Prompt
Copy all of the data that follows without altering a word.

Stored records
▬▬▬

(* ===== verification/Api.v ===== *)
(** The protobuf messages of the replicated state (api/proto/zattera/v1 and
    cluster/v1/fsm.proto): one enum per [Inductive], one module per message with
    its record [t].

    A singular, repeated or map field of message type is a Go pointer, so it is an
    [option]: decoding leaves an absent message nil.  An enum is open in proto3:
    the last constructor stands for a number the schema does not declare.  A double is its IEEE 754 bit pattern.  The
    well-known types Timestamp and Duration come from google.golang.org/protobuf:
    their conversions to Go times are the class [TimestampLib]. *)
From S2P Require Import Prelude.
From Stdlib Require Import Strings.Byte.

(** * Times

    A Go [time.Time] is its instant in nanoseconds since the Unix epoch, a
    [time.Duration] its nanoseconds. *)

Module Timestamp.
Record t := mk { Seconds : Z; Nanos : Z }.
End Timestamp.

Module Duration.
Record t := mk { Seconds : Z; Nanos : Z }.
End Duration.

(** The seconds of a Go time are an int64. *)
Definition time_ok (ns : Z) : Prop := (- 2 ^ 63 * 10 ^ 9 ≤ ns < 2 ^ 63 * 10 ^ 9)%Z.

(** timestamppb.New, Timestamp.AsTime and Duration.AsDuration. *)
Class TimestampLib := {
  timestamppb_New : Z → Timestamp.t;
  AsTime : option Timestamp.t → Z;
  AsDuration : option Duration.t → Z
}.

(** Their documented behaviour: New is undone by AsTime, and the conversions of a
    nil message are those of the zero message. *)
Class TimestampLibOk (TL : TimestampLib) := {
  AsTime_New : ∀ ns, time_ok ns → AsTime (Some (timestamppb_New ns)) = ns;
  AsTime_nil : AsTime None = 0%Z;
  AsDuration_nil : AsDuration None = 0%Z
}.

(** time.UnixMilli and Time.UnixMilli. *)
Definition time_UnixMilli (ms : Z) : Z := (ms * 10 ^ 6)%Z.
Definition UnixMilli (ns : Z) : Z := i64 (ns / 10 ^ 6)%Z.

Lemma UnixMilli_time ms : in_i64 ms → UnixMilli (time_UnixMilli ms) = ms.
Proof.
  intros H. unfold UnixMilli, time_UnixMilli. rewrite Z.div_mul by lia. by apply i64_small.
Qed.

Lemma time_ok_UnixMilli ms : in_i64 ms → time_ok (time_UnixMilli ms).
Proof. unfold in_i64, time_ok, time_UnixMilli. lia. Qed.

(** An instance, for witnesses. *)
#[export] Instance wellknown_times : TimestampLib := {
  timestamppb_New ns := Timestamp.mk (ns / 10 ^ 9) (ns mod 10 ^ 9);
  AsTime ts := match ts with
    | Some ts => (Timestamp.Seconds ts * 10 ^ 9 + Timestamp.Nanos ts)%Z | None => 0%Z end;
  AsDuration d := match d with
    | Some d => (Duration.Seconds d * 10 ^ 9 + Duration.Nanos d)%Z | None => 0%Z end
}.

#[export] Instance wellknown_times_ok : TimestampLibOk wellknown_times.
Proof.
  split; [|done|done]. intros ns _. simpl.
  rewrite Z.mul_comm. symmetry. apply Z.div_mod. lia.
Qed.

(** * Enums *)

Inductive Role :=
| ROLE_UNSPECIFIED
| ROLE_OWNER
| ROLE_ADMIN
| ROLE_DEVELOPER
| ROLE_VIEWER
| ROLE_OTHER (n : Z).
#[export] Instance Role_eq_dec : EqDecision Role.
Proof. solve_decision. Defined.
#[export] Instance zero_Role : Zero Role := ROLE_UNSPECIFIED.

Inductive BuildType :=
| BUILD_TYPE_UNSPECIFIED
| BUILD_TYPE_NIXPACKS
| BUILD_TYPE_DOCKERFILE
| BUILD_TYPE_IMAGE
| BUILD_TYPE_OTHER (n : Z).
#[export] Instance BuildType_eq_dec : EqDecision BuildType.
Proof. solve_decision. Defined.
#[export] Instance zero_BuildType : Zero BuildType := BUILD_TYPE_UNSPECIFIED.

Inductive Protocol :=
| PROTOCOL_UNSPECIFIED
| PROTOCOL_HTTP
| PROTOCOL_TCP
| PROTOCOL_UDP
| PROTOCOL_OTHER (n : Z).
#[export] Instance Protocol_eq_dec : EqDecision Protocol.
Proof. solve_decision. Defined.
#[export] Instance zero_Protocol : Zero Protocol := PROTOCOL_UNSPECIFIED.

Inductive HealthCheckType :=
| HEALTH_CHECK_TYPE_UNSPECIFIED
| HEALTH_CHECK_TYPE_HTTP
| HEALTH_CHECK_TYPE_TCP
| HEALTH_CHECK_TYPE_EXEC
| HEALTH_CHECK_TYPE_OTHER (n : Z).
#[export] Instance HealthCheckType_eq_dec : EqDecision HealthCheckType.
Proof. solve_decision. Defined.
#[export] Instance zero_HealthCheckType : Zero HealthCheckType := HEALTH_CHECK_TYPE_UNSPECIFIED.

▬▬▬

Task result
(* ===== verification/Api.v ===== *)
(** The protobuf messages of the replicated state (api/proto/zattera/v1 and
    cluster/v1/fsm.proto): one enum per [Inductive], one module per message with
    its record [t].

    A singular, repeated or map field of message type is a Go pointer, so it is an
    [option]: decoding leaves an absent message nil.  An enum is open in proto3:
    the last constructor stands for a number the schema does not declare.  A double is its IEEE 754 bit pattern.  The
    well-known types Timestamp and Duration come from google.golang.org/protobuf:
    their conversions to Go times are the class [TimestampLib]. *)
From S2P Require Import Prelude.
From Stdlib Require Import Strings.Byte.

(** * Times

    A Go [time.Time] is its instant in nanoseconds since the Unix epoch, a
    [time.Duration] its nanoseconds. *)

Module Timestamp.
Record t := mk { Seconds : Z; Nanos : Z }.
End Timestamp.

Module Duration.
Record t := mk { Seconds : Z; Nanos : Z }.
End Duration.

(** The seconds of a Go time are an int64. *)
Definition time_ok (ns : Z) : Prop := (- 2 ^ 63 * 10 ^ 9 ≤ ns < 2 ^ 63 * 10 ^ 9)%Z.

(** timestamppb.New, Timestamp.AsTime and Duration.AsDuration. *)
Class TimestampLib := {
  timestamppb_New : Z → Timestamp.t;
  AsTime : option Timestamp.t → Z;
  AsDuration : option Duration.t → Z
}.

(** Their documented behaviour: New is undone by AsTime, and the conversions of a
    nil message are those of the zero message. *)
Class TimestampLibOk (TL : TimestampLib) := {
  AsTime_New : ∀ ns, time_ok ns → AsTime (Some (timestamppb_New ns)) = ns;
  AsTime_nil : AsTime None = 0%Z;
  AsDuration_nil : AsDuration None = 0%Z
}.

(** time.UnixMilli and Time.UnixMilli. *)
Definition time_UnixMilli (ms : Z) : Z := (ms * 10 ^ 6)%Z.
Definition UnixMilli (ns : Z) : Z := i64 (ns / 10 ^ 6)%Z.

Lemma UnixMilli_time ms : in_i64 ms → UnixMilli (time_UnixMilli ms) = ms.
Proof.
  intros H. unfold UnixMilli, time_UnixMilli. rewrite Z.div_mul by lia. by apply i64_small.
Qed.

Lemma time_ok_UnixMilli ms : in_i64 ms → time_ok (time_UnixMilli ms).
Proof. unfold in_i64, time_ok, time_UnixMilli. lia. Qed.

(** An instance, for witnesses. *)
#[export] Instance wellknown_times : TimestampLib := {
  timestamppb_New ns := Timestamp.mk (ns / 10 ^ 9) (ns mod 10 ^ 9);
  AsTime ts := match ts with
    | Some ts => (Timestamp.Seconds ts * 10 ^ 9 + Timestamp.Nanos ts)%Z | None => 0%Z end;
  AsDuration d := match d with
    | Some d => (Duration.Seconds d * 10 ^ 9 + Duration.Nanos d)%Z | None => 0%Z end
}.

#[export] Instance wellknown_times_ok : TimestampLibOk wellknown_times.
Proof.
  split; [|done|done]. intros ns _. simpl.
  rewrite Z.mul_comm. symmetry. apply Z.div_mod. lia.
Qed.

(** * Enums *)

Inductive Role :=
| ROLE_UNSPECIFIED
| ROLE_OWNER
| ROLE_ADMIN
| ROLE_DEVELOPER
| ROLE_VIEWER
| ROLE_OTHER (n : Z).
#[export] Instance Role_eq_dec : EqDecision Role.
Proof. solve_decision. Defined.
#[export] Instance zero_Role : Zero Role := ROLE_UNSPECIFIED.

Inductive BuildType :=
| BUILD_TYPE_UNSPECIFIED
| BUILD_TYPE_NIXPACKS
| BUILD_TYPE_DOCKERFILE
| BUILD_TYPE_IMAGE
| BUILD_TYPE_OTHER (n : Z).
#[export] Instance BuildType_eq_dec : EqDecision BuildType.
Proof. solve_decision. Defined.
#[export] Instance zero_BuildType : Zero BuildType := BUILD_TYPE_UNSPECIFIED.

Inductive Protocol :=
| PROTOCOL_UNSPECIFIED
| PROTOCOL_HTTP
| PROTOCOL_TCP
| PROTOCOL_UDP
| PROTOCOL_OTHER (n : Z).
#[export] Instance Protocol_eq_dec : EqDecision Protocol.
Proof. solve_decision. Defined.
#[export] Instance zero_Protocol : Zero Protocol := PROTOCOL_UNSPECIFIED.

Inductive HealthCheckType :=
| HEALTH_CHECK_TYPE_UNSPECIFIED
| HEALTH_CHECK_TYPE_HTTP
| HEALTH_CHECK_TYPE_TCP
| HEALTH_CHECK_TYPE_EXEC
| HEALTH_CHECK_TYPE_OTHER (n : Z).
#[export] Instance HealthCheckType_eq_dec : EqDecision HealthCheckType.
Proof. solve_decision. Defined.
#[export] Instance zero_HealthCheckType : Zero HealthCheckType := HEALTH_CHECK_TYPE_UNSPECIFIED.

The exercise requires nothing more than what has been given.